### Task goal:
Pull out of the data below the stretch of lines bounded by the one containing "BTreeFile.v" and the one containing "CatalogDirectoryTheorems.v", both bounds included, unchanged.

Saved entries:
/---
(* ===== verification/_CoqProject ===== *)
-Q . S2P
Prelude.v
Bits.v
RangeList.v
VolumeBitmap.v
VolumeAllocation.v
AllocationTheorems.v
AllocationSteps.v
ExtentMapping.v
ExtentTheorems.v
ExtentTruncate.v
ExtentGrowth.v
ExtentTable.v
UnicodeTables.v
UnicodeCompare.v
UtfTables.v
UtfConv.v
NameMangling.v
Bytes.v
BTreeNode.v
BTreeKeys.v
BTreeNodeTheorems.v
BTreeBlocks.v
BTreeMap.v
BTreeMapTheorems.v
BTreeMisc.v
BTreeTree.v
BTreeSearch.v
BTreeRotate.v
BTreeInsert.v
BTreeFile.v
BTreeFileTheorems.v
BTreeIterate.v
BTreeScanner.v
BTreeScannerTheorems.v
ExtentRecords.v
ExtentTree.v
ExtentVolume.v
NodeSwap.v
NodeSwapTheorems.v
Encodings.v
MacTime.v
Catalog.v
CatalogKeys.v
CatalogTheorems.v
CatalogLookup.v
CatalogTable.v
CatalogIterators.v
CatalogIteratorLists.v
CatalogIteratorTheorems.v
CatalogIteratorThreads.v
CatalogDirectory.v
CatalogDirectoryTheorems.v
\---
/---
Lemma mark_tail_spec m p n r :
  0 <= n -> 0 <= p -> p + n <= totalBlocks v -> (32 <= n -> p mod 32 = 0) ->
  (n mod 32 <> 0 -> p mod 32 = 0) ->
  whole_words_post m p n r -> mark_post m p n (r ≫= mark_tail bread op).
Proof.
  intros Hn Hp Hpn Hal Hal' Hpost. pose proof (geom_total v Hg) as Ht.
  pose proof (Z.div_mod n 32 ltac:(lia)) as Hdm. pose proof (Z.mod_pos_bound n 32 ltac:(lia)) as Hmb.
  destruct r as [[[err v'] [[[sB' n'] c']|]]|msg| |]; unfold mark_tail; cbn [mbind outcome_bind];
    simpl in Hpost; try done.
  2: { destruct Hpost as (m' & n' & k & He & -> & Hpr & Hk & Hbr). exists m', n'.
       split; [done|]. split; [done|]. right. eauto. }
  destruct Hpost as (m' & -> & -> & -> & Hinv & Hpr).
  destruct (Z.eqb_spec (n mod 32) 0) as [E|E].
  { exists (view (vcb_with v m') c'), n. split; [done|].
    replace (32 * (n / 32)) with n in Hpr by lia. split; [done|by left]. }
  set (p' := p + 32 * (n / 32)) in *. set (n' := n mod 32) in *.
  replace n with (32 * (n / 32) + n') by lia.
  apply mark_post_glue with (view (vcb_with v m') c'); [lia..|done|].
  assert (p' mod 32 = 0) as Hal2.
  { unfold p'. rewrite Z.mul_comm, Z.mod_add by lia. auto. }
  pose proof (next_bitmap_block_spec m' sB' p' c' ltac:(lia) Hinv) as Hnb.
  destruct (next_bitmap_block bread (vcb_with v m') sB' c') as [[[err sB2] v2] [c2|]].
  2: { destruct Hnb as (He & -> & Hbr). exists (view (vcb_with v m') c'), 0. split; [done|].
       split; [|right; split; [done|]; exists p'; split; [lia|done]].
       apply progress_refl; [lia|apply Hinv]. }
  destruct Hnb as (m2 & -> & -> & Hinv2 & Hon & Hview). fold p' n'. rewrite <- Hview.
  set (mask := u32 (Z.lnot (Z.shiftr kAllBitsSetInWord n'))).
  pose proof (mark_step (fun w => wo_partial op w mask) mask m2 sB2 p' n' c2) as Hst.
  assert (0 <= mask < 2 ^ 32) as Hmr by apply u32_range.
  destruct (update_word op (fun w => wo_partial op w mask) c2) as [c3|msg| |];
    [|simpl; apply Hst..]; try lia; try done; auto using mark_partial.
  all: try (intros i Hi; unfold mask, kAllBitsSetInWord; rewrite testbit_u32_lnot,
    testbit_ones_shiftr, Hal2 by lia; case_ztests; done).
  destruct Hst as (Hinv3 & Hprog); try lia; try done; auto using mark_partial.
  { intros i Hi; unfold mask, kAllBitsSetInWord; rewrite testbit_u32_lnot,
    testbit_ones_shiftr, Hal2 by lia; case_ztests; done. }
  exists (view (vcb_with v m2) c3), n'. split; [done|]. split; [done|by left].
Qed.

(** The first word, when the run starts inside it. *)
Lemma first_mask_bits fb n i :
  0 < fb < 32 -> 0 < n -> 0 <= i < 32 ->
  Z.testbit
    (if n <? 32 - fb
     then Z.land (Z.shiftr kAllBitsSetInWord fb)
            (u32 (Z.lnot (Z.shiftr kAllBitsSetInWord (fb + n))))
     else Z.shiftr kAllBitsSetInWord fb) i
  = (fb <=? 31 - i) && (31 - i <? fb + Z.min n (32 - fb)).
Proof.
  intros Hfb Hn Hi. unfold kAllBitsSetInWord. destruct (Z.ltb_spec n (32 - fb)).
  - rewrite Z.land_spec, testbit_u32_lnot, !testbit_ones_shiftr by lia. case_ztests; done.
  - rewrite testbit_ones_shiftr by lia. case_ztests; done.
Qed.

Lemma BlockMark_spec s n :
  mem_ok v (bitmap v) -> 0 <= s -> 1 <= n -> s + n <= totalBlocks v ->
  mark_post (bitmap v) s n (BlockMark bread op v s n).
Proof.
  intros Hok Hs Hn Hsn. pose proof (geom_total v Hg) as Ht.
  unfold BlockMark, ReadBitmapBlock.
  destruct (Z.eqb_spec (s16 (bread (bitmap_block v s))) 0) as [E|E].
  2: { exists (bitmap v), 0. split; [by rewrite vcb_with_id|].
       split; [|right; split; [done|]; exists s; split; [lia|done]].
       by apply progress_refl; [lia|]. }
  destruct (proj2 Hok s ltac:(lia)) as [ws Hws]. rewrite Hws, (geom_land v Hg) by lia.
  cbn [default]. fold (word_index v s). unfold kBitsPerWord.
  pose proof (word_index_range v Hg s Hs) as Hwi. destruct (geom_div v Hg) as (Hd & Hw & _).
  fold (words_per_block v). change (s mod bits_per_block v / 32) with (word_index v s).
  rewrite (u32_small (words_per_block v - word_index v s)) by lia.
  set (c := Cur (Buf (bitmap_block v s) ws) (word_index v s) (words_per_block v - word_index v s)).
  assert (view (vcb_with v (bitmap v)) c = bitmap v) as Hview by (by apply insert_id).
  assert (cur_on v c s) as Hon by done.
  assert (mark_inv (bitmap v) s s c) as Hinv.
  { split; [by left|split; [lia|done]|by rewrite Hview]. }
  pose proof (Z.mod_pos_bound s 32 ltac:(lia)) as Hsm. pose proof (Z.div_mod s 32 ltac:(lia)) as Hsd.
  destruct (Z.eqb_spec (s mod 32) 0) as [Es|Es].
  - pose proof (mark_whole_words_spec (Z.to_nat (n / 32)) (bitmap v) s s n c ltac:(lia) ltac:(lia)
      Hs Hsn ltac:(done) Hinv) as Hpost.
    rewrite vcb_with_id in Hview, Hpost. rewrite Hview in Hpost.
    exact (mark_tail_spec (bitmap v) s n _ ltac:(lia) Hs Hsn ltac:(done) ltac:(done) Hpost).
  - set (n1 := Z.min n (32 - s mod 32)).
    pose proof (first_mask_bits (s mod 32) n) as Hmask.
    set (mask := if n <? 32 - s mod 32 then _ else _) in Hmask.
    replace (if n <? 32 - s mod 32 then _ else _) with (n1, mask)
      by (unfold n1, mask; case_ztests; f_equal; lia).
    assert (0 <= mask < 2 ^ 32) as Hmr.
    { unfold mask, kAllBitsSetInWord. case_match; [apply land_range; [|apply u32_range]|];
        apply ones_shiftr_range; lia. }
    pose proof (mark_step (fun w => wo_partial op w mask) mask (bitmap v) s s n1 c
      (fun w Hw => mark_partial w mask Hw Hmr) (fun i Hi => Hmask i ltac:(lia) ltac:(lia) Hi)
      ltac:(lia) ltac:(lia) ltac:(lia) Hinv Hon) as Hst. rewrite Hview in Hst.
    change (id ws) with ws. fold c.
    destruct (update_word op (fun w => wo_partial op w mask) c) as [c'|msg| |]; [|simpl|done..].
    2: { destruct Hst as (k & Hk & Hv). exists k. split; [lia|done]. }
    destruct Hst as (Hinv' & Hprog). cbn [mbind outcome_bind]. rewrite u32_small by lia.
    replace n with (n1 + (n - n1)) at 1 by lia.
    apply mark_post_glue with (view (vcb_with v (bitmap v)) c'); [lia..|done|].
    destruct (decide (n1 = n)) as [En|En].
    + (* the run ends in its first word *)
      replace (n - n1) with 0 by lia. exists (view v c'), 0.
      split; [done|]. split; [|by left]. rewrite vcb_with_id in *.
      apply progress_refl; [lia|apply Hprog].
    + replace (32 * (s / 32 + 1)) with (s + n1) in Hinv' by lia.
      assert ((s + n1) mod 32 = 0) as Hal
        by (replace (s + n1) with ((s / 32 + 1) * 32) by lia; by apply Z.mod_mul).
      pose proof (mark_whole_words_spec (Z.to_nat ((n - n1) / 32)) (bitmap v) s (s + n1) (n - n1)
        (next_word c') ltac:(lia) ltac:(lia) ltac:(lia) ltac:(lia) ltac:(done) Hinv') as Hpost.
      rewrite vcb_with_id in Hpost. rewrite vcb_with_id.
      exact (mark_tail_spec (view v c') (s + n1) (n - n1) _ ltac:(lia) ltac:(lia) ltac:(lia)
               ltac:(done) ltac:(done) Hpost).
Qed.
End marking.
\---
### Reply:
BTreeFile.v
BTreeFileTheorems.v
BTreeIterate.v
BTreeScanner.v
BTreeScannerTheorems.v
ExtentRecords.v
ExtentTree.v
ExtentVolume.v
NodeSwap.v
NodeSwapTheorems.v
Encodings.v
MacTime.v
Catalog.v
CatalogKeys.v
CatalogTheorems.v
CatalogLookup.v
CatalogTable.v
CatalogIterators.v
CatalogIteratorLists.v
CatalogIteratorTheorems.v
CatalogIteratorThreads.v
CatalogDirectory.v
CatalogDirectoryTheorems.v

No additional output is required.